Arrests, drug convictions and assaults involving Australians in Bali provide never-ending fodder for some media, and they don't have to look far to find raw material. What looks like a tolerant culture to some visitors who fail to comprehend a set of social norms outside their own can be taken as a licence to unleash their inner (80s) Robert Downey Jr, resulting in some spectacular life crashes.

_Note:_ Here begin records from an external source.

(** ** The tokenizer of the concatenation operator *)

Lemma In_matches : forall (w : jsstring) (ms : list (nat * jsstring)) (i : nat),
  In i (map fst (filter (fun m => str_eqb (snd m) w) ms)) <-> In (i, w) ms.
Proof.
  intros w ms i. rewrite in_map_iff. split.
  - intros [[j tok] [Hfst Hin]]. simpl in Hfst. subst j.
    apply filter_In in Hin. destruct Hin as [Hin Heq]. simpl in Heq.
    apply str_eqb_eq in Heq. subst tok. exact Hin.
  - intro Hin. exists (i, w). split; [reflexivity|].
    apply filter_In. split; [exact Hin|]. simpl. apply str_eqb_refl.
Qed.

Lemma illegal_spacing_iff : forall ruleString i,
  Concat.illegal_spacing ruleString i = true <-> bad_spacing ruleString i.
Proof.
  intros ruleString i. unfold Concat.illegal_spacing, bad_spacing.
  rewrite !orb_true_iff, andb_true_iff, !Nat.eqb_eq, !Nat.leb_le.
  tauto.
Qed.

(** The first phase throws exactly when one of the operator tokens it visits
    has a refused spacing, and it throws nothing but the syntax error. *)
Lemma check_loop_throws : forall ruleString ms,
  (exists e, Concat.check_loop ruleString ms = Thrown e)
  <-> exists i, In (i, u "&&") ms /\ Concat.illegal_spacing ruleString i = true.
Proof.
  intros ruleString ms. induction ms as [|[index token] ms IH]; simpl.
  - split; [intros [e He]; discriminate | intros [i [[] _]]].
  - destruct (str_eqb token (u "&&")) eqn:Htok; simpl.
    + apply str_eqb_eq in Htok. subst token.
      destruct (Concat.illegal_spacing ruleString index) eqn:Hill.
      * split; [|intros _; eexists; reflexivity].
        intros _. exists index. split; [left; reflexivity | exact Hill].
      * rewrite IH. split.
        -- intros [i [Hin Hi]]. exists i. split; [right; exact Hin | exact Hi].
        -- intros [i [[Heq | Hin] Hi]].
           ++ inversion Heq; subst. congruence.
           ++ exists i. split; assumption.
    + rewrite IH. apply str_eqb_neq in Htok. split.
      * intros [i [Hin Hi]]. exists i. split; [right; exact Hin | exact Hi].
      * intros [i [[Heq | Hin] Hi]].
        -- inversion Heq; subst. contradiction Htok. reflexivity.
        -- exists i. split; assumption.
Qed.

Lemma check_loop_cases : forall ruleString ms,
  Concat.check_loop ruleString ms = Normal tt
  \/ Concat.check_loop ruleString ms = Thrown (mkExn SyntaxError msg_illegal_and).
Proof.
  intros ruleString ms. induction ms as [|[index token] ms IH]; simpl.
  - left. reflexivity.
  - destruct (negb (str_eqb token (u "&&"))); [exact IH|].
    destruct (Concat.illegal_spacing ruleString index); [right; reflexivity | exact IH].
Qed.

Lemma pushSegment_app : forall rules seg,
  Concat.pushSegment rules seg = rules ++ Concat.pushSegment [] seg.
Proof.
  intros rules seg. unfold Concat.pushSegment.
  destruct (startsWith (u "@text:") (trim seg) && negb (str_eqb seg (trim seg))
            && endsWithSpace seg); reflexivity.
Qed.

(** The second phase pushes the pieces between the delimiters. *)
Lemma split_loop_cut : forall ruleString ms rules hasDelimiter lastIndex,
  let ds := map fst (filter (fun m => str_eqb (snd m) (u " && ")) ms) in
  let '(rules', hasDelimiter', lastIndex') :=
    Concat.split_loop ruleString ms rules hasDelimiter lastIndex in
  Concat.pushSegment rules' (skipn lastIndex' ruleString)
    = rules ++ flat_map (Concat.pushSegment []) (cut ruleString ds lastIndex)
  /\ hasDelimiter' = hasDelimiter || negb (Nat.eqb (List.length ds) 0).
Proof.
  intros ruleString ms. induction ms as [|[index token] ms IH];
    intros rules hasDelimiter lastIndex; simpl.
  - split; [rewrite app_nil_r; apply pushSegment_app | rewrite orb_false_r; reflexivity].
  - destruct (str_eqb token (u " && ")) eqn:Htok; simpl.
    + specialize (IH (Concat.pushSegment rules (slice lastIndex index ruleString))
                     true (index + 4)).
      simpl in IH.
      destruct (Concat.split_loop ruleString ms
                  (Concat.pushSegment rules (slice lastIndex index ruleString))
                  true (index + 4)) as [[rules' hd'] li'].
      destruct IH as [IH1 IH2]. split.
      * rewrite IH1. rewrite (pushSegment_app rules). rewrite <- app_assoc. reflexivity.
      * rewrite IH2. rewrite orb_true_r. reflexivity.
    + apply IH.
Qed.

(** A pushed segment is empty exactly when the piece is blank. *)
Lemma pushSegment_empty : forall segs,
  existsb (fun seg => List.length seg =? 0) (flat_map (Concat.pushSegment []) segs) = true
  <-> exists seg, In seg segs /\ trim seg = [].
Proof.
  assert (One : forall seg,
    existsb (fun seg => List.length seg =? 0) (Concat.pushSegment [] seg) = true
    <-> trim seg = []).
  { intro seg. unfold Concat.pushSegment.
    destruct (startsWith (u "@text:") (trim seg)) eqn:Hstart; simpl.
    - assert (Hne : trim seg <> []).
      { intro E. rewrite E in Hstart. discriminate. }
      assert (Hs : trimStart seg <> []).
      { intro E. apply Hne. unfold trim. rewrite E. reflexivity. }
      destruct (negb (str_eqb seg (trim seg)) && endsWithSpace seg); simpl.
      + destruct (trimStart seg); [contradiction|]. simpl. split; [discriminate|].
        intro E. contradiction.
      + destruct (trim seg); [contradiction|]. simpl. split; discriminate.
    - destruct (trim seg); simpl; split; try reflexivity; discriminate. }
  induction segs as [|seg segs IH]; simpl.
  - split; [discriminate | intros [seg [[] _]]].
  - rewrite existsb_app, orb_true_iff, One, IH. split.
    + intros [H | [seg' [Hin H]]].
      * exists seg. split; [left; reflexivity | exact H].
      * exists seg'. split; [right; exact Hin | exact H].
    + intros [seg' [[-> | Hin] H]].
      * left. exact H.
      * right. exists seg'. split; assumption.
Qed.

(** What [parseConcatRule] returns once the first phase has passed. *)
Lemma parseConcatRule_second_phase : forall ruleString,
  Concat.check_loop ruleString (Concat.matchAll Concat.checkRE ruleString) = Normal tt ->
  Concat.parseConcatRule ruleString =
    let rules := flat_map (Concat.pushSegment []) (raw_segments ruleString) in
    if negb (Nat.eqb (List.length (delimiters ruleString)) 0)
       && existsb (fun seg => List.length seg =? 0) rules
    then Thrown (mkExn SyntaxError msg_empty_segment)
    else Normal rules.
Proof.
  intros ruleString Hcheck. unfold Concat.parseConcatRule. rewrite Hcheck.
  pose proof (split_loop_cut ruleString (Concat.matchAll Concat.splitRE ruleString)
                [] false 0) as H.
  simpl in H.
  destruct (Concat.split_loop ruleString (Concat.matchAll Concat.splitRE ruleString)
              [] false 0) as [[rules' hd'] li'].
  destruct H as [H1 H2]. rewrite H1, H2. reflexivity.
Qed.

(** C2.  [parseConcatRule] throws, and then a SyntaxError, exactly when a
    bare operator has no space on one side or two or more spaces on both
    sides, or when a delimiter was found and a segment is blank.  The rules
    [a&&b], [a &&b], [a&& b] and [a  &&  b] are refused; [a  && b] and
    [a &&  b] are accepted, the surplus space belonging to the piece next to
    it, which is then trimmed as every segment is. *)
Theorem parseConcatRule_syntax_errors :
  (forall ruleString,
      (exists e, Concat.parseConcatRule ruleString = Thrown e /\ name e = SyntaxError)
      <-> ((exists i, In i (bare_ands ruleString) /\ bad_spacing ruleString i)
           \/ (delimiters ruleString <> []
               /\ exists seg, In seg (raw_segments ruleString) /\ trim seg = [])))
  /\ (forall ruleString,
         (exists e, Concat.parseConcatRule ruleString = Thrown e)
         <-> (exists e, Concat.parseConcatRule ruleString = Thrown e /\ name e = SyntaxError))
  /\ Concat.parseConcatRule (u "a&&b") = Thrown (mkExn SyntaxError msg_illegal_and)
  /\ Concat.parseConcatRule (u "a &&b") = Thrown (mkExn SyntaxError msg_illegal_and)
  /\ Concat.parseConcatRule (u "a&& b") = Thrown (mkExn SyntaxError msg_illegal_and)
  /\ Concat.parseConcatRule (u "a  &&  b") = Thrown (mkExn SyntaxError msg_illegal_and)
  /\ (Concat.parseConcatRule (u "a  && b") = Normal [u "a"; u "b"]
      /\ raw_segments (u "a  && b") = [u "a "; u "b"])
  /\ (Concat.parseConcatRule (u "a &&  b") = Normal [u "a"; u "b"]
      /\ raw_segments (u "a &&  b") = [u "a"; u " b"]).
Proof.
  assert (Main : forall ruleString,
      (exists e, Concat.parseConcatRule ruleString = Thrown e /\ name e = SyntaxError)
      <-> ((exists i, In i (bare_ands ruleString) /\ bad_spacing ruleString i)
           \/ (delimiters ruleString <> []
               /\ exists seg, In seg (raw_segments ruleString) /\ trim seg = []))).
  { intro ruleString.
    assert (Hfirst :
      (exists i, In i (bare_ands ruleString) /\ bad_spacing ruleString i)
      <-> exists e, Concat.check_loop ruleString
                      (Concat.matchAll Concat.checkRE ruleString) = Thrown e).
    { rewrite check_loop_throws. split; intros [i [Hin Hi]]; exists i.
      - split; [apply In_matches; exact Hin | apply illegal_spacing_iff; exact Hi].
      - split; [apply In_matches; exact Hin | apply illegal_spacing_iff; exact Hi]. }
    destruct (check_loop_cases ruleString (Concat.matchAll Concat.checkRE ruleString))
      as [Hpass | Hthrow].
    - (* the first phase passes *)
      rewrite (parseConcatRule_second_phase _ Hpass). simpl.
      assert (Hno : ~ exists i, In i (bare_ands ruleString) /\ bad_spacing ruleString i).
      { rewrite Hfirst. intros [e He]. congruence. }
      destruct (negb (Nat.eqb (List.length (delimiters ruleString)) 0)) eqn:Hdel.
      + assert (Hd : delimiters ruleString <> []).
        { intro E. rewrite E in Hdel. discriminate. }
        simpl.
        destruct (existsb (fun seg => List.length seg =? 0)
                    (flat_map (Concat.pushSegment []) (raw_segments ruleString))) eqn:Hex.
        * split; [|intros _; eexists; split; reflexivity].
          intros _. right. split; [exact Hd|]. apply pushSegment_empty. exact Hex.
        * split; [intros [e [He _]]; discriminate|].
          intros [Hbad | [_ Hblank]]; [contradiction|].
          apply pushSegment_empty in Hblank. congruence.
      + simpl. split; [intros [e [He _]]; discriminate|].
        intros [Hbad | [Hd _]]; [contradiction|].
        destruct (delimiters ruleString); [contradiction Hd; reflexivity | discriminate].
    - (* the first phase throws *)
      unfold Concat.parseConcatRule. rewrite Hthrow. split.
      + intros _. left. apply Hfirst. eexists. exact Hthrow.
      + intros _. eexists. split; reflexivity. }
  split; [exact Main|].
  split.
  { intro ruleString. split; [|intros [e [He _]]; exists e; exact He].
    intros [e He]. exists e. split; [exact He|].
    destruct (check_loop_cases ruleString (Concat.matchAll Concat.checkRE ruleString))
      as [Hpass | Hthrow].
    - rewrite (parseConcatRule_second_phase _ Hpass) in He. simpl in He.
      destruct (negb (Nat.eqb (List.length (delimiters ruleString)) 0)
                && existsb (fun seg => List.length seg =? 0)
                     (flat_map (Concat.pushSegment []) (raw_segments ruleString)));
        [|discriminate].
      inversion He; subst. reflexivity.
    - unfold Concat.parseConcatRule in He. rewrite Hthrow in He.
      inversion He; subst. reflexivity. }
  repeat split; reflexivity.
Qed.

To the Indonesian government Bali's tourism industry is a cash cow that keeps on giving, a huge employment machine and an important source of foreign exchange. Keen to spread the world's love for Bali more evenly within their archipelago, the Indonesian government has an ambitious program to develop 10 new versions of Bali. The list includes the 9th century Buddhist temple at Borobudur in Central Java, Lake Toba in North Sumatra, which the government hopes to turn into the "Monaco of Asia", Bali's neighbouring island of Lombok and Labuan Bajo, a former fishing village at the western end of the island of Flores.

It's a tough call. Bali's Hindu religion, landscape, architecture and affection for flowers, large-scale religious ceremonies and daily rituals make it a bright star, unique within the Indonesian universe and one that will be hard to replicate. Australians who have fallen under Bali's spell might be tempted to stray into other parts of Indonesia but the Island of the Gods is powerfully addictive. My bet is they'll keep coming back for more.